Elejalde B R, de Elejalde M M, Acuña J M, Thelen D, Trujillo C, Karrmann M
Dept. Ob/Gyn, University of Wisconsin Medical School, Sinai Samaritan Medical Center, Milwaukee 53201.
Am J Med Genet. 1990 Feb;35(2):188-96. doi: 10.1002/ajmg.1320350210.
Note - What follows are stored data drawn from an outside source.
(** A slot that nobody refers to changes: a child appears, a zombie goes, or
    an unused slot is touched. *)
Lemma tinv_slot t n n' ini i p p' :
  t !! i = Some p → ¬ live p → n ≤ n' < 2 ^ 31 →
  (p_state p' = UNUSED ∧ p_parent p' = None ∨
   n < n' ∧ p_state p' = RUNNABLE ∧ p_pid p' = n ∧
     ∃ q pq, p_parent p' = Some q ∧ q ≠ i ∧ t !! q = Some pq ∧ live pq) →
  tinv t n ini → tinv (<[i := p']> t) n' ini.
Proof.
  intros Hp Hl Hn Hp' [Hinit Hused Hpar Hpid Hinj Hnext Hwait].
  pose proof (lookup_lt_Some _ _ _ Hp) as Hlt.
  assert (∀ j q, j ≠ i → <[i := p']> t !! j = Some q ↔ t !! j = Some q) as Hne.
  { intros j q Hj. by rewrite list_lookup_insert_ne. }
  assert (∀ j q, t !! j = Some q → live q → j ≠ i) as Hli by congruence.
  assert (p_state p' ≠ ZOMBIE ∧ p_state p' ≠ SLEEPING) as [Hz' Hs'] by (naive_solver congruence).
  assert (∀ k, no_zombie t k → no_zombie (<[i := p']> t) k) as Hnz.
  { intros k Hz j q Hj Hpq. destruct (decide (j = i)) as [->|Hji].
    - rewrite list_lookup_insert_eq in Hj by done. congruence.
    - apply Hne in Hj; eauto. }
  split.
  - destruct Hinit as (k & q & -> & Hq & Hlq & ?). exists k, q. split_and!; try done.
    apply Hne; eauto.
  - intros j q Hj. destruct (decide (j = i)) as [->|Hji]; [|apply Hne in Hj; eauto].
    rewrite list_lookup_insert_eq in Hj by done. injection Hj as <-.
    destruct Hp' as [?|(_ & ? & _)]; [by right|]. left. left. unfold live. auto.
  - intros j q Hj Hu Hi. destruct (decide (j = i)) as [->|Hji].
    + rewrite list_lookup_insert_eq in Hj by done. injection Hj as <-.
      destruct Hp' as [[? _]|(_ & _ & _ & r & pr & ? & ? & Hr & ?)]; [by apply used_not_unused in Hu|].
      exists r, pr. split_and!; try done. by apply Hne.
    + apply Hne in Hj; [|done]. destruct (Hpar j q Hj Hu Hi) as (r & pr & ? & ? & Hr & ?).
      exists r, pr. split_and!; try done. apply Hne; eauto.
  - intros j q Hj Hu. destruct (decide (j = i)) as [->|Hji].
    + rewrite list_lookup_insert_eq in Hj by done. injection Hj as <-.
      destruct Hp' as [[? _]|(? & _ & -> & _)]; [by apply used_not_unused in Hu|lia].
    + apply Hne in Hj; [|done]. destruct (Hpid j q Hj Hu). lia.
  - intros j k q r Hj Hk Hu Hu' Heq.
    assert (∀ j q, j ≠ i → <[i := p']> t !! j = Some q → used q → used p' → p_pid q ≠ p_pid p') as Hpne.
    { intros j' q' Hj' Hq'%Hne Huq Hup; [|done]. destruct (Hpid j' q' Hq' Huq).
      destruct Hp' as [[? _]|(? & _ & -> & _)]; [by apply used_not_unused in Hup|lia]. }
    destruct (decide (j = i)) as [->|Hji], (decide (k = i)) as [->|Hki]; [done|..].
    + rewrite list_lookup_insert_eq in Hj by done. injection Hj as <-.
      destruct (Hpne k r Hki Hk Hu' Hu). done.
    + rewrite list_lookup_insert_eq in Hk by done. injection Hk as <-.
      destruct (Hpne j q Hji Hj Hu Hu'). done.
    + apply Hne in Hj, Hk; eauto.
  - lia.
  - intros j q k Hj Hs Hc. destruct (decide (j = i)) as [->|Hji].
    + rewrite list_lookup_insert_eq in Hj by done. congruence.
    + apply Hne in Hj; [|done]. destruct (Hwait j q k Hj Hs Hc). auto.
Qed.
(** C10: link gives the file of one path another name.  It refuses, with no
    inode, no file and no reference changed, when the old path leads nowhere
    or to a directory, when the directory of the new path is not there and
    when the name is taken; where it has already counted the link it takes it
    back.  Otherwise both paths lead to the file afterwards, the file has one
    link more and the same contents, every path that led somewhere leads
    there still, no other file changes and the tree stays in order. *)
Theorem link_correct sb ic t v ds cwd cwdnum old new ns n :
  can_walk sb ic t v ds cwd cwdnum old → (size (refs ic) + 3 ≤ length ic)%nat →
  Forall byte_ok new → 0 ∉ new → names new = ns ++ [n] → slack sb v 4 →
  let m := link_tx cwd old new (FState sb ic t) in
  match resolve (t_blocks v) ds (start cwdnum old) (names old) with
  | None => refused m ic sb v ds
  | Some k => ∃ e, ds !! k = Some e ∧
      if decide (d_type e = T_DIR) then refused m ic sb v ds
      else 0 ≤ d_nlink e < 2 ^ 15 - 1 →
        match dir_of v ds (start cwdnum new) ns with
        | None => refused m ic sb v ds
        | Some (p, d) =>
            match dir_lookup n (content (t_blocks v) d) with
            | Some _ => refused m ic sb v ds
            | None => 0 < k < 2 ^ 16 → d_size d + sizeof_dirent ≤ MAXFILE * BSIZE → (2 ≤ size (free_blocks sb (t_blocks v)))%nat →
                ∃ ic' t' v' d', let e' := set_nlink (d_nlink e + 1) e in let ds' := with_link ds p k d' e' in
                  m = Ok 0 (FState sb ic' t') ∧ back ic sb ic' t' v' ds' ∧ linked (t_blocks v) (t_blocks v') ds p n k d d' e e' ∧
                  resolve (t_blocks v') ds' (start cwdnum new) (names new) = Some k ∧
                  (∀ cur xs y, resolve (t_blocks v) ds cur xs = Some y → resolve (t_blocks v') ds' cur xs = Some y) ∧
                  tree_ok (t_blocks v') ds'
            end
        end
  end.
Proof.
  intros Hw Hsz Hb H0 En Hs m. pose proof Hw as [Hfs0 Htree _ _ _ (dr & Hroot & Hrn) _]. pose proof (start_lives _ _ _ _ _ _ _ _ Hw) as Hlive0.
  pose proof (namei_ok sb ic t v ds cwd cwdnum old Hw) as H. subst m. unfold link_tx.
  destruct (resolve _ _ _ (names old)) as [k|] eqn:Ek.
  2:{ destruct H as (ic1 & t1 & E1 & Hb1). mstep E1. by apply (back_refused _ ic sb v ds ic1 t1). }
  destruct H as (ip & ic1 & t1 & E1 & Hho1). mstep E1. pose proof (resolve_lives ic _ ds _ _ k Htree Hlive0 Ek) as Hlive.
  pose proof Hlive as (e & He & _). exists e. split; [done|]. pose proof (lives_stays _ _ _ _ Hlive He) as Hst.
  destruct (visit _ _ _ _ _ _ _ _ e Hho1 He) as (ic2 & t2 & i & E2 & Hvi & Ed). mstep E2.
  rewrite (ino_step _ ip i) by apply (vi_lock _ _ _ _ _ _ _ _ _ Hvi). rewrite Ed. destruct (decide (d_type e = T_DIR)) as [Hty|Hty].
  { rewrite Hty, Z.eqb_refl. destruct (visiting_drop ic ds _ _ _ _ _ _ _ _ (fr_cache Hfs0) Hvi) as (ic3 & E3 & Hb3); [by rewrite Ed|].
    mstep E3. by apply (back_refused _ ic sb v ds ic3 t2). }
  rewrite (proj2 (Z.eqb_neq _ _)) by done. intros Hn. subst e.
  destruct (link_up_ok ic sb ic2 t2 v ds ip k i 3 Hvi Hn Hty Hs) as (ic3 & t3 & v3 & E3 & Hho3 & Hrl & Hs3 & Hl3 & Hf3). rewrite E3. clear E3.
  set (e' := set_nlink (d_nlink (i_d i) + 1) (i_d i)) in *.
  assert (can_walk sb ic3 t3 v3 (<[k := e']> ds) cwd cwdnum new) as Hw3.
  { eapply holds_can_walk; [done|done|done|by eapply relinked_tree| |done|done]. destruct (decide (ROOTINO = k)) as [<-|Hne].
    - exists e'. split; [apply lookup_insert_eq|apply Hrl].
    - exists dr. by rewrite lookup_insert_ne. }
  pose proof (parent_ok sb ic3 t3 v3 _ cwd cwdnum new ns n Hw3 En) as H.
  fold (dir_of v3 (<[k := e']> ds) (start cwdnum new) ns) in H. rewrite (relinked_dir v v3 ds k (i_d i) e') in H by done.
  destruct (dir_of v ds _ ns) as [[p d]|] eqn:Ep.
  2:{ destruct H as (ic4 & t4 & E4 & Hb4). mstep E4.
      apply (link_bad_refused ic sb v v3 ds k (i_d i) (fr_cache Hfs0) Hst Hn Hrl Hs3 Hl3). by eapply back_holds. }
  destruct H as (dp & ic4 & t4 & ic5 & t5 & di & E4 & E5 & <- & Hop). mstep E4. mstep E5.
  pose proof (link_entry_ok ic sb v v3 ds k (i_d i) (fr_cache Hfs0) Hst Hn Hrl Hs3 Hl3 ic3 t3 ip ic5 t5 dp p di n Hho3 Hop) as H. cbv zeta in H.
  destruct (dir_lookup n _) as [y|] eqn:Ey; [exact H|]. intros Hk Hd Hf. rewrite Hf3 in H.
  destruct (H Hk Hd Hf) as (ic6 & t6 & v6 & d' & E6 & Hb6 & Hli). exists ic6, t6, v6, d'. cbv zeta. split; [exact E6|]. split; [done|]. split; [done|].
  split; [|split].
  - rewrite En. eapply linked_path; [done|done|]. unfold dir_of in Ep. destruct (resolve _ _ _ ns) as [q|]; [|done]. cbn in Ep.
    destruct (ds !! q); [|done]. cbn in Ep. case_decide; [|done]. congruence.
  - intros cur xs y. by eapply linked_resolve.
  - eapply linked_tree; [done|lia|done].
Qed.
End link.

(** ** An example

    In the tree of the example of FsNames, f gets the name /g but not the name
    /a, which is taken. *)
Module Example.
Import FsNames.Example.

Definition old_f : list Z := [102].
Definition new_g : list Z := [47; 103].
Definition new_a : list Z := [47; 97].

Lemma link_correct_witness :
  (∃ ic' t' v' d', link_tx 0 old_f new_g (FState ex_dsb ex_cache ex_tview) = Ok 0 (FState ex_dsb ic' t') ∧ trep t' v' ∧
     let ds' := with_link ex_tree 1 3 d' (set_nlink 2 ex_f) in
     resolve (t_blocks v') ds' 1 [[103]] = Some 3 ∧ resolve (t_blocks v') ds' 2 [nf] = Some 3 ∧ tree_ok (t_blocks v') ds') ∧
  refused (link_tx 0 old_f new_a (FState ex_dsb ex_cache ex_tview)) ex_cache ex_dsb ex_tview ex_tree.
Proof.
  assert (∀ new, forallb (λ z, (1 <=? z) && (z <? 256)) new = true → Forall byte_ok new ∧ 0 ∉ new) as Hpath.
  { intros new H. exact (cw_path _ _ _ _ _ _ _ _ (ex_can_walk new H)). }
  assert (size (refs ex_cache) + 3 ≤ length ex_cache)%nat as Hsz by (vm_compute; lia).
  assert (slack ex_dsb ex_tview 4) as Hs by (vm_compute; lia).
  pose proof (λ new ns n H, let '(conj Hb H0) := Hpath new H in
    link_correct ex_dsb ex_cache ex_tview ex_tview ex_tree 0 2 old_f new ns n (ex_can_walk old_f eq_refl) Hsz Hb H0) as Hl.
  split.
  - pose proof (Hl new_g [] [103] eq_refl eq_refl Hs) as H. cbv zeta in H. replace (resolve _ _ _ (names old_f)) with (Some 3) in H by (vm_compute; reflexivity).
    destruct H as (e & [= <-] & H). rewrite decide_False in H by discriminate. specialize (H ltac:(vm_compute; split; congruence)).
    change (dir_of ex_tview ex_tree (start 2 new_g) []) with (Some (1, ex_root)) in H. cbn iota in H.
    replace (dir_lookup [103] _) with (@None Z) in H by (vm_compute; reflexivity).
    destruct H as (ic' & t' & v' & d' & E & Hb & _ & H1 & H2 & H3); [lia|vm_compute; congruence|vm_compute; lia|].
    exists ic', t', v', d'. split; [exact E|]. split; [apply Hb|]. split; [exact H1|]. split; [|exact H3]. apply H2. vm_compute. reflexivity.
  - pose proof (Hl new_a [] na eq_refl eq_refl Hs) as H. cbv zeta in H. replace (resolve _ _ _ (names old_f)) with (Some 3) in H by (vm_compute; reflexivity).
    destruct H as (e & [= <-] & H). rewrite decide_False in H by discriminate. specialize (H ltac:(vm_compute; split; congruence)).
    change (dir_of ex_tview ex_tree (start 2 new_a) []) with (Some (1, ex_root)) in H. cbn iota in H.
    replace (dir_lookup na _) with (Some 2) in H by (vm_compute; reflexivity). exact H.
Defined.
End Example.
(* ===== verification/Exec.v ===== *)
(** * exec (exec.c, sys_exec of sysfile.c) *)

From S2P Require Import Prelude Params Mem Mmu Kalloc Vm VmProofs Txn Fs File Proc Kernel.

Section exec.
Context `{!Linker} {S : Type} `{!Txn S, !DevSw S}.
#[local] Abbreviation K := (M (kernel S)).

Definition sys_mem {A} (m : M kstate A) : K A := on_env (on_mem m).

(** readi(ip, dst, off, n) with [dst] in the kernel's memory. *)
Definition readi_at (ip : nat) (dst off n : Z) : K Z :=
  r ← sys_fs (readi ip off n);
  sys_mem (on_ram (store_bytes dst r.2));;
  mret r.1.

(** The loop that loads the program, [n] headers left; None is [goto bad]. *)
Fixpoint exec_load (n : nat) (pgdir : Z) (ip : nat) (off sz : Z) : K (option Z) :=
  match n with
  | O => mret (Some sz)
  | Datatypes.S n =>
      r ← sys_fs (readi ip (u32 off) sizeof_proghdr);
      let ph := r.2 in
      if negb (r.1 =? sizeof_proghdr) then mret None
      else if negb (ph_type ph =? ELF_PROG_LOAD) then exec_load n pgdir ip (off + sizeof_proghdr) sz
      else if ph_memsz ph <? ph_filesz ph then mret None
      else if u32 (ph_vaddr ph + ph_memsz ph) <? ph_vaddr ph then mret None
      else
        sz ← sys_mem (allocuvm ld_end pgdir sz (u32 (ph_vaddr ph + ph_memsz ph)));
        if sz =? 0 then mret None
        else if negb (ph_vaddr ph `mod` PGSIZE =? 0) then mret None
        else
          r ← loaduvm (@sys_mem) (readi_at ip) pgdir (ph_vaddr ph) (ph_off ph) (ph_filesz ph);
          if r <? 0 then mret None else exec_load n pgdir ip (off + sizeof_proghdr) sz
  end.

(** The loop that pushes the argument strings: the stack pointer and the
    addresses of the strings. *)
Fixpoint push_args (pgdir sp : Z) (argv : list (list Z)) (argc : Z) (ustack : list Z)
    : K (option (Z * list Z)) :=
  match argv with
  | [] => mret (Some (sp, ustack))
  | arg :: argv =>
      if MAXARG <=? argc then mret None
      else
        let sp := Z.land (u32 (sp - (Z.of_nat (length arg) + 1))) (Z.lnot 3) in
        r ← sys_mem (copyout pgdir sp (arg ++ [0]));
        if r <? 0 then mret None else push_args pgdir sp argv (argc + 1) (ustack ++ [sp])
  end.

(** The two pages at the top, the arguments and the frame of main: the size
    of the image and the stack pointer. *)
Definition exec_stack (pgdir sz : Z) (argv : list (list Z)) : K (option (Z * Z)) :=
  let sz := PGROUNDUP sz in
  sz ← sys_mem (allocuvm ld_end pgdir sz (u32 (sz + 2 * PGSIZE)));
  if sz =? 0 then mret None
  else
    sys_mem (clearpteu pgdir (u32 (sz - 2 * PGSIZE)));;
    r ← push_args pgdir sz argv 0 [];
    match r with
    | None => mret None
    | Some (sp, args) =>
        let argc := Z.of_nat (length args) in
        let ustack := [0xffffffff; argc; u32 (sp - (argc + 1) * 4)] ++ args ++ [0] in
        let sp := u32 (sp - (3 + argc + 1) * 4) in
        r ← sys_mem (copyout pgdir sp (concat (le_bytes 4 <$> ustack)));
        mret (if r <? 0 then None else Some (sz, sp))
    end.

(** What follows the last slash. *)
Fixpoint last_elem (path last : list Z) : list Z :=
  match path with
  | [] => last
  | c :: path => last_elem path (if c =? SLASH then path else last)
  end.

(** [bad:], with the inode still locked or not. *)
Definition exec_bad (pgdir : Z) (ip : option nat) : K Z :=
  (if pgdir =? 0 then mret tt else sys_mem (freevm ld_end pgdir));;
  (match ip with Some ip => sys_fs (iunlockput ip);; on_env end_op | None => mret tt end);;
  mret (-1).

(** switchuvm() changes only registers and descriptors of the processor, which
    are not part of this state; it is in Seg.v. *)
Definition exec_commit (cur : nat) (path : list Z) (pgdir sz entry sp : Z) : K Z :=
  p ← proc_at cur;
  upd cur (set_name (take 15 (last_elem path path)));;
  upd cur (set_pgdir pgdir);;
  upd cur (set_sz sz);;
  upd cur (λ p, set_tf (set_eip entry (p_tf p)) p);;
  upd cur (λ p, set_tf (set_esp sp (p_tf p)) p);;
  sys_mem (freevm ld_end (p_pgdir p));;
  mret 0.

(** [elf0] is what the local variable [elf] holds before readi fills it.  The
    comparison of its result with sizeof(elf) is unsigned. *)
Definition exec (cur : nat) (elf0 : list Z) (path : list Z) (argv : list (list Z)) : K Z :=
  cwd ← cwd_of cur;
  on_env begin_op;;
  r ← sys_fs (namei cwd path);
  match r with
  | None => on_env end_op;; mret (-1)
  | Some ip =>
      sys_fs (ilock (Some ip));;
      r ← sys_fs (readi ip 0 sizeof_elfhdr);
      let elf := splice 0 r.2 elf0 in
      if u32 r.1 <? sizeof_elfhdr then exec_bad 0 (Some ip)
      else if negb (elf_magic elf =? ELF_MAGIC) then exec_bad 0 (Some ip)
      else
        pgdir ← sys_mem (setupkvm ld_data);
        if pgdir =? 0 then exec_bad 0 (Some ip)
        else
          r ← exec_load (Z.to_nat (elf_phnum elf)) pgdir ip (s32 (elf_phoff elf)) 0;
          match r with
          | None => exec_bad pgdir (Some ip)
          | Some sz =>
              sys_fs (iunlockput ip);;
              on_env end_op;;
              r ← exec_stack pgdir sz argv;
              match r with
              | None => exec_bad pgdir None
              | Some (sz, sp) => exec_commit cur path pgdir sz (elf_entry elf) sp
              end
          end
  end.

(** The loop of sys_exec over the argument vector, [n] entries of argv[] left. *)
Fixpoint fetch_argv (cur n : nat) (uargv i : Z) (argv : list (list Z)) : K (option (list (list Z))) :=
  match n with
  | O => mret None
  | Datatypes.S n =>
      uarg ← fetchint cur (u32 (uargv + 4 * i));
      match uarg with
      | None => mret None
      | Some uarg =>
          if uarg =? 0 then mret (Some argv)
          else
            s ← fetchstr cur (u32 uarg);
            match s with
            | None => mret None
            | Some s => fetch_argv cur n uargv (i + 1) (argv ++ [s])
            end
      end
  end.

Definition sys_exec (cur : nat) (elf0 : list Z) : K Z :=
  path ← argstr cur 0;
  match path with
  | None => mret (-1)
  | Some path =>
      uargv ← argint cur 1;
      match uargv with
      | None => mret (-1)
      | Some uargv =>
          argv ← fetch_argv cur (Z.to_nat MAXARG) (u32 uargv) 0 [];
          match argv with
          | None => mret (-1)
          | Some argv => exec cur elf0 path argv
          end
      end
  end.
End exec.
This paper demonstrates that the outcome of amniocenteses performed between the 9th and the 14th weeks is similar to that of amniocenteses performed between the 15th and 20th weeks. We have performed and prospectively followed 615 amniocenteses between the 9th and 16th weeks of gestation. The outcome, risks, and complications are similar to those of amniocenteses at the usual time (after 15 weeks) and to the other groups of early amniocentesis (before 15 weeks). Early amniocentesis differs from amniocentesis at the usual time in that it carries higher rates of fetal losses and of amniotic fluid leakage, more confined cytogenetic abnormalities, and an increased number of patients who have the procedure postponed. Two cultures (0.32%) failed to produce results, 595 (96.7%) samples were obtained at the first tapping, 20 (3.3%) at the second attempt. alpha-Fetoprotein levels reach their maximum at 13 weeks. Amniocenteses between 15 and 16 weeks (293, or 47%) constitute the control group, those between 9 and 14 weeks (322) the experimental group. Early amniocentesis appears to be a safe early genetic prenatal diagnosis technique, an alternative to chorionic villi sampling.
本文表明,在孕9周至14周进行羊膜穿刺术的结果与在孕15周至20周进行羊膜穿刺术的结果相似。我们在妊娠9周至16周期间进行了615例羊膜穿刺术,并对其进行了前瞻性随访。其结果、风险和并发症与常规时间(15周后)进行的羊膜穿刺术以及其他早期羊膜穿刺术组(15周前)相似。早期羊膜穿刺术与常规时间的羊膜穿刺术不同之处在于,它导致胎儿丢失和羊水渗漏的发生率更高,细胞遗传学异常更局限,并且有更多患者的手术被推迟。两次培养(0.32%)未得出结果,595例(96.7%)样本在首次穿刺时获得,20例(3.3%)在第二次尝试时获得。甲胎蛋白水平在13周时达到最高值。15至16周的羊膜穿刺术(293例,占47%)构成对照组,9至14周的羊膜穿刺术(322例)构成实验组。早期羊膜穿刺术似乎是一种安全的早期遗传产前诊断技术,可替代绒毛取样。